(** * Error-analysis and cross-validation pipeline of [helper.py]

    A shallow embedding of [error_cross_validate], [top_n_errors],
    [comps2sent], [sent_type_errors] and [error_analysis] (helper.py,
    lines 280-400), with the properties the specification states about
    them, followed by the helpers [ngrams], [unitok_tokens], [max_length],
    [process_data] and [__text_sentiment_company] of the same file and
    further properties of all of them.

    Conventions of the embedding:
    - a Python call that may raise returns a [result]; exceptions are the
      constructors of [exn];
    - the regressor [clf] is an object mutated in place by [fit]; the code
      that uses it runs in the state-and-exception monad [M] over a [world]
      that holds the model's state and the log of calls made to it;
    - a Python [dict] is an insertion-ordered association list ([dict_get],
      [dict_set], [dict_items]), because the code iterates over dicts and
      the iteration order of a Python dict is its insertion order;
    - a dict key is hashed before it is looked up: [Hashable] tells which
      values of a type can be hashed, and a key that cannot raises
      TypeError;
    - indices produced by [range] and by [KFold] are [nat]; integers
      supplied by the caller ([n_folds], [n], [num_errors]) are [Z]. *)

From Stdlib Require Import ssreflect ZArith Lia.
From stdpp Require Import base option list sorting gmap strings.

Global Open Scope general_if_scope.
Set Warnings "-rewrite-rw".

Local Open Scope Z_scope.
Local Open Scope nat_scope.

(** ** Exceptions and the exception monad *)

Inductive exn : Type :=
  | ValueError
  | IndexError
  | KeyError
  | TypeError
  | ModelFailure.

Inductive result (A : Type) : Type :=
  | Ok (a : A)
  | Raise (e : exn).
Arguments Ok {A} a.
Arguments Raise {A} e.

Module Res.
Definition bind {A B} (r : result A) (k : A → result B) : result B :=
  match r with
  | Ok a => k a
  | Raise e => Raise e
  end.

(** [for x in l: s = f(s, x)], stopping at the first exception. *)
Fixpoint for_each {A S} (f : S → A → result S) (l : list A) (s : S)
  : result S :=
  match l with
  | [] => Ok s
  | x :: l' => bind (f s x) (for_each f l')
  end.

(** A list comprehension [[f(x) for x in l]]. *)
Fixpoint map_each {A B} (f : A → result B) (l : list A)
  : result (list B) :=
  match l with
  | [] => Ok []
  | x :: l' =>
      bind (f x) (λ y, bind (map_each f l') (λ ys, Ok (y :: ys)))
  end.
End Res.

Notation "'try' x '<-' r ; k" := (Res.bind r (λ x, k))
  (at level 10, x name, r at level 100, k at level 200, only parsing).

(** ** Sequences *)

(** [l[i]] for a non-negative [i]: [IndexError] out of range. *)
Definition py_index {A} (l : list A) (i : nat) : result A :=
  match l !! i with
  | Some a => Ok a
  | None => Raise IndexError
  end.

(** numpy's integer-array indexing [arr[idx]]: the elements of [arr] at the
    positions listed in [idx], in the order of [idx]. *)
Fixpoint np_take {A} (arr : list A) (idx : list nat) : result (list A) :=
  match idx with
  | [] => Ok []
  | i :: idx' =>
      try a <- py_index arr i;
      try rest <- np_take arr idx';
      Ok (a :: rest)
  end.

(** The slice [l[:n]] for an integer [n]: the first [n] elements when
    [n >= 0], all but the last [-n] elements when [n < 0]. *)
Definition py_slice_to {A} (l : list A) (n : Z) : list A :=
  if (0 <=? n)%Z then take (Z.to_nat n) l
  else take (Z.to_nat (Z.of_nat (length l) + n)) l.

(** ** Sorting *)

(** [sorted(l, key=key, reverse=reversed)]. Python's sort is stable and
    compares keys with [<] only; with [reversed] set, the list is reversed,
    sorted and reversed again, which keeps equal elements in their original
    order. When [<] is a strict weak order on the keys, every stable sort
    returns the same list, so the sort is modelled by a stable insertion
    sort. *)
Section sorted.
Context {A K : Type} (key : A → K) (lt : K → K → bool).

Fixpoint insert_sorted (x : A) (l : list A) : list A :=
  match l with
  | [] => [x]
  | y :: l' =>
      if lt (key y) (key x) then y :: insert_sorted x l'
      else x :: y :: l'
  end.

Fixpoint stable_sort (l : list A) : list A :=
  match l with
  | [] => []
  | x :: l' => insert_sorted x (stable_sort l')
  end.

Definition py_sorted (reversed : bool) (l : list A) : list A :=
  if reversed then reverse (stable_sort (reverse l)) else stable_sort l.
End sorted.

(** ** Dictionaries (insertion ordered) *)

Section dict.
Context {K V : Type} `{EqDecision K}.

Definition dict_items (d : list (K * V)) : list (K * V) := d.

Fixpoint dict_get (d : list (K * V)) (k : K) : option V :=
  match d with
  | [] => None
  | (k', v) :: d' => if decide (k = k') then Some v else dict_get d' k
  end.

(** [d.get(k, dflt)] *)
Definition dict_get_default (d : list (K * V)) (k : K) (dflt : V) : V :=
  default dflt (dict_get d k).

(** [d[k] = v]: an existing key keeps its position, a new key goes last. *)
Fixpoint dict_set (d : list (K * V)) (k : K) (v : V) : list (K * V) :=
  match d with
  | [] => [(k, v)]
  | (k', v') :: d' =>
      if decide (k = k') then (k', v) :: d'
      else (k', v') :: dict_set d' k v
  end.
End dict.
● ● ● ● ● ● ●
* _Exercise requirements_
Copy out the entries. Change nothing.

* _Answer section_
(** * Error-analysis and cross-validation pipeline of [helper.py]

    A shallow embedding of [error_cross_validate], [top_n_errors],
    [comps2sent], [sent_type_errors] and [error_analysis] (helper.py,
    lines 280-400), with the properties the specification states about
    them, followed by the helpers [ngrams], [unitok_tokens], [max_length],
    [process_data] and [__text_sentiment_company] of the same file and
    further properties of all of them.

    Conventions of the embedding:
    - a Python call that may raise returns a [result]; exceptions are the
      constructors of [exn];
    - the regressor [clf] is an object mutated in place by [fit]; the code
      that uses it runs in the state-and-exception monad [M] over a [world]
      that holds the model's state and the log of calls made to it;
    - a Python [dict] is an insertion-ordered association list ([dict_get],
      [dict_set], [dict_items]), because the code iterates over dicts and
      the iteration order of a Python dict is its insertion order;
    - a dict key is hashed before it is looked up: [Hashable] tells which
      values of a type can be hashed, and a key that cannot raises
      TypeError;
    - indices produced by [range] and by [KFold] are [nat]; integers
      supplied by the caller ([n_folds], [n], [num_errors]) are [Z]. *)

From Stdlib Require Import ssreflect ZArith Lia.
From stdpp Require Import base option list sorting gmap strings.

Global Open Scope general_if_scope.
Set Warnings "-rewrite-rw".

Local Open Scope Z_scope.
Local Open Scope nat_scope.

(** ** Exceptions and the exception monad *)

Inductive exn : Type :=
  | ValueError
  | IndexError
  | KeyError
  | TypeError
  | ModelFailure.

Inductive result (A : Type) : Type :=
  | Ok (a : A)
  | Raise (e : exn).
Arguments Ok {A} a.
Arguments Raise {A} e.

Module Res.
Definition bind {A B} (r : result A) (k : A → result B) : result B :=
  match r with
  | Ok a => k a
  | Raise e => Raise e
  end.

(** [for x in l: s = f(s, x)], stopping at the first exception. *)
Fixpoint for_each {A S} (f : S → A → result S) (l : list A) (s : S)
  : result S :=
  match l with
  | [] => Ok s
  | x :: l' => bind (f s x) (for_each f l')
  end.

(** A list comprehension [[f(x) for x in l]]. *)
Fixpoint map_each {A B} (f : A → result B) (l : list A)
  : result (list B) :=
  match l with
  | [] => Ok []
  | x :: l' =>
      bind (f x) (λ y, bind (map_each f l') (λ ys, Ok (y :: ys)))
  end.
End Res.

Notation "'try' x '<-' r ; k" := (Res.bind r (λ x, k))
  (at level 10, x name, r at level 100, k at level 200, only parsing).

(** ** Sequences *)

(** [l[i]] for a non-negative [i]: [IndexError] out of range. *)
Definition py_index {A} (l : list A) (i : nat) : result A :=
  match l !! i with
  | Some a => Ok a
  | None => Raise IndexError
  end.

(** numpy's integer-array indexing [arr[idx]]: the elements of [arr] at the
    positions listed in [idx], in the order of [idx]. *)
Fixpoint np_take {A} (arr : list A) (idx : list nat) : result (list A) :=
  match idx with
  | [] => Ok []
  | i :: idx' =>
      try a <- py_index arr i;
      try rest <- np_take arr idx';
      Ok (a :: rest)
  end.

(** The slice [l[:n]] for an integer [n]: the first [n] elements when
    [n >= 0], all but the last [-n] elements when [n < 0]. *)
Definition py_slice_to {A} (l : list A) (n : Z) : list A :=
  if (0 <=? n)%Z then take (Z.to_nat n) l
  else take (Z.to_nat (Z.of_nat (length l) + n)) l.

(** ** Sorting *)

(** [sorted(l, key=key, reverse=reversed)]. Python's sort is stable and
    compares keys with [<] only; with [reversed] set, the list is reversed,
    sorted and reversed again, which keeps equal elements in their original
    order. When [<] is a strict weak order on the keys, every stable sort
    returns the same list, so the sort is modelled by a stable insertion
    sort. *)
Section sorted.
Context {A K : Type} (key : A → K) (lt : K → K → bool).

Fixpoint insert_sorted (x : A) (l : list A) : list A :=
  match l with
  | [] => [x]
  | y :: l' =>
      if lt (key y) (key x) then y :: insert_sorted x l'
      else x :: y :: l'
  end.

Fixpoint stable_sort (l : list A) : list A :=
  match l with
  | [] => []
  | x :: l' => insert_sorted x (stable_sort l')
  end.

Definition py_sorted (reversed : bool) (l : list A) : list A :=
  if reversed then reverse (stable_sort (reverse l)) else stable_sort l.
End sorted.

(** ** Dictionaries (insertion ordered) *)

Section dict.
Context {K V : Type} `{EqDecision K}.

Definition dict_items (d : list (K * V)) : list (K * V) := d.

Fixpoint dict_get (d : list (K * V)) (k : K) : option V :=
  match d with
  | [] => None
  | (k', v) :: d' => if decide (k = k') then Some v else dict_get d' k
  end.

(** [d.get(k, dflt)] *)
Definition dict_get_default (d : list (K * V)) (k : K) (dflt : V) : V :=
  default dflt (dict_get d k).

(** [d[k] = v]: an existing key keeps its position, a new key goes last. *)
Fixpoint dict_set (d : list (K * V)) (k : K) (v : V) : list (K * V) :=
  match d with
  | [] => [(k, v)]
  | (k', v') :: d' =>
      if decide (k = k') then (k', v) :: d'
      else (k', v') :: dict_set d' k v
  end.
End dict.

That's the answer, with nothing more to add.